Ante las crecientes protestas en Bolivia, el gobierno de Evo Morales echó pie atrás el fin de semana en sus planes para eliminar los subsidios a los combustibles. Pese a la decisión, el ambiente de incertidumbre se mantenía ayer en el país andino.
Los trabajadores ayer criticaron la decisión de las autoridades de abandonar el aumento salarial de 20% que había propuesto como compensación por el fin de los subsidios, los que hubiesen provocado un alza de 82% en el costo de la gasolina.
Los gremios reaccionaron señalando que pelearán por un incremento "satisfactorio" en los sueldos y se reunirán a fines de esta semana para debatir con el presidente sobre el aumento salarial para este año.

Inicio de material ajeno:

(* ===== verification/Uart.v ===== *)
(** The serial port (uart.c): initialisation, sending a byte with a bounded wait, receiving, and the interrupt. *)

From S2P Require Import Prelude Bytes Port Console Trap Apic Kbd.

Definition COM1 : Z := 0x3f8.

(** The static flag [uart], next to the rest of the platform. *)
Record uartst (D : Type) := Uart { u_uart : bool; u_plat : plat D }.
Arguments Uart {D}.
Arguments u_uart {D}.
Arguments u_plat {D}.

Section Driver.
Context {D : Type} `{Ports D} `{Mmio D}.

Definition uplat {A} : M (plat D) A -> M (uartst D) A := zoom u_plat (fun p s => Uart (u_uart s) p).
Definition udev {A} (m : M D A) : M (uartst D) A := uplat (pdev m).

(** [for(i = 0; i < 128 && !(inb(COM1+5) & 0x20); i++)], with [n] rounds to go. *)
Fixpoint wait_ready (n : nat) : M (uartst D) unit :=
  match n with
  | O => mret tt
  | S n => v ← udev (inb (COM1 + 5)); if has v 0x20 then mret tt else wait_ready n
  end.

Definition uart_putc (c : Z) : M (uartst D) unit :=
  uart ← gets u_uart;
  if negb uart then mret tt
  else wait_ready 128 ;; udev (outb (COM1 + 0) c).

Definition uartgetc : M (uartst D) Z :=
  uart ← gets u_uart;
  if negb uart then mret (-1)
  else
    st ← udev (inb (COM1 + 5));
    if negb (has st 0x01) then mret (-1) else udev (inb (COM1 + 0)).

Definition uartintr (fuel : nat) (i : input) : M (uartst D) (input * list Z * bool) :=
  cs ← getc_loop fuel uartgetc; mret (consoleintr cs i).

Definition uartinit : M (uartst D) unit :=
  udev (outb (COM1 + 2) 0) ;;
  udev (outb (COM1 + 3) 0x80) ;;
  udev (outb (COM1 + 0) (115200 / 9600)) ;;
  udev (outb (COM1 + 1) 0) ;;
  udev (outb (COM1 + 3) 0x03) ;;
  udev (outb (COM1 + 4) 0) ;;
  udev (outb (COM1 + 1) 0x01) ;;
  st ← udev (inb (COM1 + 5));
  if st =? 0xFF then mret tt
  else
    modify (fun s => Uart true (u_plat s)) ;;
    _ ← udev (inb (COM1 + 2));
    _ ← udev (inb (COM1 + 0));
    uplat (ioapicenable IRQ_COM1 0) ;;
    for_all (chars "xv6..." ++ [10]) uart_putc.
End Driver.

(** ** Any device, with the accesses to its ports *)
Inductive access := In (port v : Z) | Out (port v : Z).
Record traced (D : Type) := Traced { t_dev : D; t_log : list access }.
Arguments Traced {D}.
Arguments t_dev {D}.
Arguments t_log {D}.

#[global] Instance traced_ports {D} `{Ports D} : Ports (traced D) := {
  port_in p d := let '(v, d') := port_in p (t_dev d) in (v, Traced d' (t_log d ++ [In p (u8 v)]));
  port_out p v d := Traced (port_out p v (t_dev d)) (t_log d ++ [Out p v]);
}.
#[global] Instance traced_mmio {D} `{Mmio D} : Mmio (traced D) := {
  mmio_rd a d := let '(v, d') := mmio_rd a (t_dev d) in (v, Traced d' (t_log d));
  mmio_wr a v d := Traced (mmio_wr a v (t_dev d)) (t_log d);
}.

Definition ulog {D} (s : uartst (traced D)) : list access := t_log (p_dev (u_plat s)).

Section Traces.
Context {D : Type} `{Ports D} `{Mmio D}.

(** The answers of the status register: not ready but for the last one, which is ready or the 128-th. *)
Definition polled (n : nat) (vs : list Z) : Prop :=
  (length vs <= n)%nat /\ (forall i v, vs !! i = Some v -> (S i < length vs)%nat -> has v 0x20 = false) /\
  ((exists v, last vs = Some v /\ has v 0x20 = true) \/ length vs = n /\ Forall (fun v => has v 0x20 = false) vs).

Lemma wp_wait_ready n : forall s (Q : unit -> uartst (traced D) -> Prop),
  (forall s' vs, u_uart s' = u_uart s -> polled n vs -> ulog s' = ulog s ++ (In (COM1 + 5) <$> vs) -> Q tt s') ->
  wp (wait_ready n) s Q.
Proof.
  induction n as [|n IH]; intros s Q HQ; cbn [wait_ready].
  - apply wp_ret, (HQ s []); [done| |by rewrite app_nil_r]. split; [done|]. split; [done|]. right. by split.
  - destruct (port_in (COM1 + 5) (t_dev (p_dev (u_plat s)))) as [v d'] eqn:Hv.
    assert (exists s', udev (inb (COM1 + 5)) s = Ok (u8 v) s' /\ u_uart s' = u_uart s /\ ulog s' = ulog s ++ [In (COM1 + 5) (u8 v)]) as (s' & He & Hu & Hl).
    { unfold udev, uplat, pdev, zoom, inb. cbn [port_in traced_ports]. rewrite Hv. eexists. split; [reflexivity|done]. }
    eapply wp_bind, wp_eq; [exact He|]. destruct (has (u8 v) 32) eqn:Hr.
    + apply wp_ret, (HQ s' [u8 v]); [done| |exact Hl]. split; [cbn; lia|]. split; [intros [|i] w Hw Hi; cbn in Hi; [lia|done]|]. left. by exists (u8 v).
    + apply IH. intros s2 vs Hu2 (Hlen & Hall & Hlast) Hl2. apply (HQ s2 (u8 v :: vs)); [congruence| |by rewrite Hl2, Hl, <- app_assoc].
      split; [cbn; lia|]. split.
      * intros [|i] w Hw Hi; [by injection Hw as <-|]. apply (Hall i w Hw). cbn in Hi. lia.
      * destruct Hlast as [(w & Hw & Hw')|[Hlen' Hf]]; [left; exists w; by destruct vs|right]. split; [cbn; lia|by constructor].
Qed.

(** C31: On any serial device, sending a byte ends after at most 128 reads of the status register: the byte is written once, right after the first
    status that is ready, or after 128 that are not; and without a serial port no port is touched. *)
Theorem uart_putc_bounded c (s : uartst (traced D)) :
  exists s', uart_putc c s = Ok tt s' /\
    if u_uart s then exists vs, polled 128 vs /\ ulog s' = ulog s ++ (In (COM1 + 5) <$> vs) ++ [Out (COM1 + 0) (u8 c)] else s' = s.
Proof.
  destruct (u_uart s) eqn:Hu.
  - assert (wp (uart_putc c) s (fun _ s' => exists vs, polled 128 vs /\ ulog s' = ulog s ++ (In (COM1 + 5) <$> vs) ++ [Out (COM1 + 0) (u8 c)])) as Hw.
    { apply wp_bind, wp_gets. rewrite Hu. cbn [negb]. apply wp_bind, wp_wait_ready. intros s1 vs Hu1 Hp Hl. eapply wp_eq; [reflexivity|].
      exists vs. split; [done|]. rewrite app_assoc, <- Hl. done. }
    apply wp_ok in Hw as ([] & s' & He & Hs'). by exists s'.
  - exists s. split; [|done]. unfold uart_putc. rewrite (bind_ok _ _ _ false s) by (by rewrite <- Hu). done.
Qed.
End Traces.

En medio de la agitación, los ahorristas retiraron unos US$ 200 millones de los bancos por temor a un "corralito financiero", como el que aplicó Argentina en 2001. El ministro del Interior, Sacha Llorenti, acusó ayer al jefe del opositor del partido Unidad Nacional (UN), Samuel Doria Medina, de sembrar el pánico al esparcir un rumor sobre una posible depreciación del dólar. "La noche del miércoles, en el programa "No Mentirás" dijo que tenía información de que el dólar bajaría de 7,04 a 5 bolivianos. "Hizo terrorismo financiero", aseguró el vicepresidente.

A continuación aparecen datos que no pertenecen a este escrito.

Lemma wp_iappend_loop fuel : forall m t ma mi nl sz A off p (Q : dinode * Z -> mk -> Prop),
  let len := Z.of_nat (length p) in
  minv m -> fstate (view m) A off -> 0 <= off -> off + len <= maxblk * 1024 -> needs fuel off len ->
  m_freeblock m + (need (off + len) - need off) <= 1000 -> bytes_ok p ->
  (forall A' m', minv m' -> m_freeblock m' = m_freeblock m + (need (off + len) - need off) -> m_freeinode m' = m_freeinode m ->
     writes sb (view m) A (view m') A' off p -> fstate (view m') A' (off + len) -> Q (Dinode t ma mi nl sz A', off + len) m') ->
  wp (iappend_loop fuel (Dinode t ma mi nl sz A) off p) m Q.
Proof.
  induction fuel as [|fuel IH]; intros m t ma mi nl sz A off p Q len Hm Hs Hoff Hmax Hneed Hfree Hp HQ; [by destruct Hneed; lia|].
  cbn [iappend_loop]. fold len. destruct (Z.ltb_spec 0 len) as [Hpos|Hpos].
  2:{ assert (len = 0) as H0 by lia. rewrite H0, Z.add_0_r, ?Z.sub_diag in *. apply wp_ret, HQ; [done|lia|done| |done].
      destruct p; [|cbn in len; lia]. apply writes_nil; [apply Hs|by apply view_bm]. }
  unfold BSIZE. change MAXFILE with maxblk. assert (off / 1024 < maxblk) as Hbn by (unfold maxblk in *; elia). rewrite (proj2 (Z.ltb_lt _ _) Hbn). cbn [negb guard_ok].
  apply wp_bind, wp_ret. pose proof (need_mono (off + 1) (off + len) ltac:(lia)).
  apply wp_bind, wp_map_block; [done|done|lia|lia|]. intros A1 addr m1 Hm1 Hfb1 Hfi1 Hmap Hi1.
  destruct (mp_addr _ _ _ _ _ _ _ _ Hmap) as [Hadr Hd]. rewrite data_block_range in Hd.
  pose proof (baddr_used m1 A1 (off / 1024) Hm1 (mp_ok _ _ _ _ _ _ _ _ Hmap) ltac:(unfold maxblk in *; elia) ltac:(lia)) as Hu. rewrite Hadr in Hu.
  apply wp_bind, wp_rsect; [done|lia|lia|]. destruct (view_block m1 addr Hm1) as [_ [Hl1 Hb1]]; [lia..|].
  replace ((off / 1024 + 1) * 1024 - off) with (1024 - off mod 1024) by elia. replace (off - off / 1024 * 1024) with (off mod 1024) by elia.
  set (n1 := Z.min len (1024 - off mod 1024)). destruct (needs_next fuel off len n1 Hneed Hpos eq_refl Hoff) as (Hneed' & Hn1 & Hn1l).
  assert (Z.of_nat (length (take (Z.to_nat n1) p)) = n1) as Hlt by (rewrite length_take; lia).
  assert (Z.of_nat (length (drop (Z.to_nat n1) p)) = len - n1) as Hld by (rewrite length_drop; lia).
  apply wp_bind, wp_wsect; [done|lia|lia| |].
  { split; [rewrite length_splice; [done|rewrite Hl1; elia]|apply Forall_splice; [by apply Forall_take|done]]. }
  intros m2 Hm2 Hv2 Hfi2 Hfb2.
  assert (writes sb (view m) A (view m2) A1 off (take (Z.to_nat n1) p)) as Hw1.
  { rewrite Hv2. apply (writes_chunk _ _ mkfs_layout); [apply Hs|done|lia|lia|lia|done|done]. }
  assert (fstate (view m2) A1 (off + n1)) as Hs2.
  { rewrite Hv2. eapply fstate_chunk; [intros o Ho; unfold rd; by rewrite lookup_splice_out by (rewrite ?length_take; elia)|exact Hs|lia|lia|done|done|]. rewrite <- Hv2. apply Hw1. }
  apply IH; rewrite ?Hld; replace (off + n1 + (len - n1)) with (off + len) by lia; [done|done|lia|lia|done| |by apply Forall_drop|].
  - rewrite (need_block off n1) by lia. lia.
  - intros A' m' Hm' Hfb' Hfi' Hw' Hs'. apply HQ; [done| |congruence| |done].
    + rewrite (need_block off n1) in Hfb' by lia. lia.
    + rewrite <- (take_drop (Z.to_nat n1) p). eapply writes_app; [done|lia|exact Hw1|]. by rewrite Hlt.
Qed.

(** ** Inodes *)
Lemma inode_block_mk inum : 1 <= inum < 200 -> IBLOCK inum sb = inode_block sb inum /\ 32 <= inode_block sb inum < 45.
Proof.
  intros Hi. destruct sb_facts as (_ & _ & _ & Hs & Hn). rewrite (IBLOCK_eq _ _ mkfs_layout) by lia. split; [done|]. unfold inode_block, IPB. rewrite Hs. elia.
Qed.

Lemma wp_rinode m inum (Q : dinode -> mk -> Prop) : minv m -> 1 <= inum < 200 -> Q (inode_on sb (view m) inum) m -> wp (rinode inum) m Q.
Proof.
  intros Hm Hi HQ. destruct (inode_block_mk inum Hi) as [Heq Hr]. unfold rinode. rewrite Heq. apply wp_bind, wp_rsect; [done|lia|lia|]. by apply wp_ret.
Qed.

Lemma wp_winode m inum di (Q : unit -> mk -> Prop) :
  minv m -> 1 <= inum < 200 -> length (d_addrs di) = 13%nat ->
  (forall m', minv m' -> view m' = inode_written sb (view m) inum di -> m_freeinode m' = m_freeinode m -> m_freeblock m' = m_freeblock m -> Q tt m') ->
  wp (winode inum di) m Q.
Proof.
  intros Hm Hi Hl HQ. destruct (inode_block_mk inum Hi) as [Heq Hr]. pose proof (mi_free _ Hm). unfold winode. rewrite Heq. apply wp_bind, wp_rsect; [done|lia|lia|].
  apply wp_wsect; [done|lia|lia| |done]. apply dinode_set_ok; [|done]. apply view_block; [done|lia|lia].
Qed.

(** ** Frames: the blocks of a file *)
Definition owned (v : Cache.blocks) (A : list Z) (c : Z) : Prop := c <> 0 /\ (c = ind A \/ exists n, 0 <= n < maxblk /\ baddr v A n = c).

Lemma owned_not_in v A c : owned v A c -> ~ not_in v A c.
Proof. intros [_ [-> | (n & Hn & <-)]] [Hi Hb]; [done|by apply (Hb n)]. Qed.

Lemma not_owned v A c : c <> 0 -> ~ owned v A c -> not_in v A c.
Proof. intros Hc Ho. split; [intros ->; apply Ho; split; [done|by left]|]. intros n Hn He. apply Ho. split; [done|right]. by exists n. Qed.

Lemma owned_data v A c : file_ok sb v A -> owned v A c -> data_block sb c /\ in_use sb v c = true.
Proof. intros [_ Hok] [Hc [-> | (n & Hn & <-)]]; [by apply Hok|by apply (ao_data _ _ _ _ Hok)]. Qed.

Section Frame.
Context (v v' : Cache.blocks) (A : list Z) (n : Z).
Context (Hs : fstate v A n) (Hv : forall c, owned v A c -> v' dev c = v dev c) (Hu : forall c, owned v A c -> in_use sb v' c = true).

Lemma frame_baddr bn : 0 <= bn < maxblk -> baddr v' A bn = baddr v A bn.
Proof.
  intros Hbn. unfold baddr. destruct (bn <? 12); [done|]. destruct (Z.eqb_spec (ind A) 0) as [|Hi]; [done|]. rewrite Hv; [done|]. split; [done|by left].
Qed.

Lemma frame_owned c : owned v' A c <-> owned v A c.
Proof.
  unfold owned. split; (intros [Hc [-> | (k & Hk & He)]]; split; [done|by left|done|right; exists k; split; [done|]]).
  - by rewrite <- frame_baddr.
  - by rewrite frame_baddr.
Qed.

Según medios locales, los depósitos bancarios en moneda local y extranjera ascienden a US$ 9.000 millones en Bolivia.
Pese a ceder ante las masivas protestas, el ejecutivo no ha renunciado de manera definitiva a sus planes de eliminar los impuestos.
Fuentes del gobierno confirmaron ayer que buscarán insistir en el futuro con la reforma pero que lo harán a través de una vía negociada que incluirá a todos los sectores de la sociedad para buscar un consenso.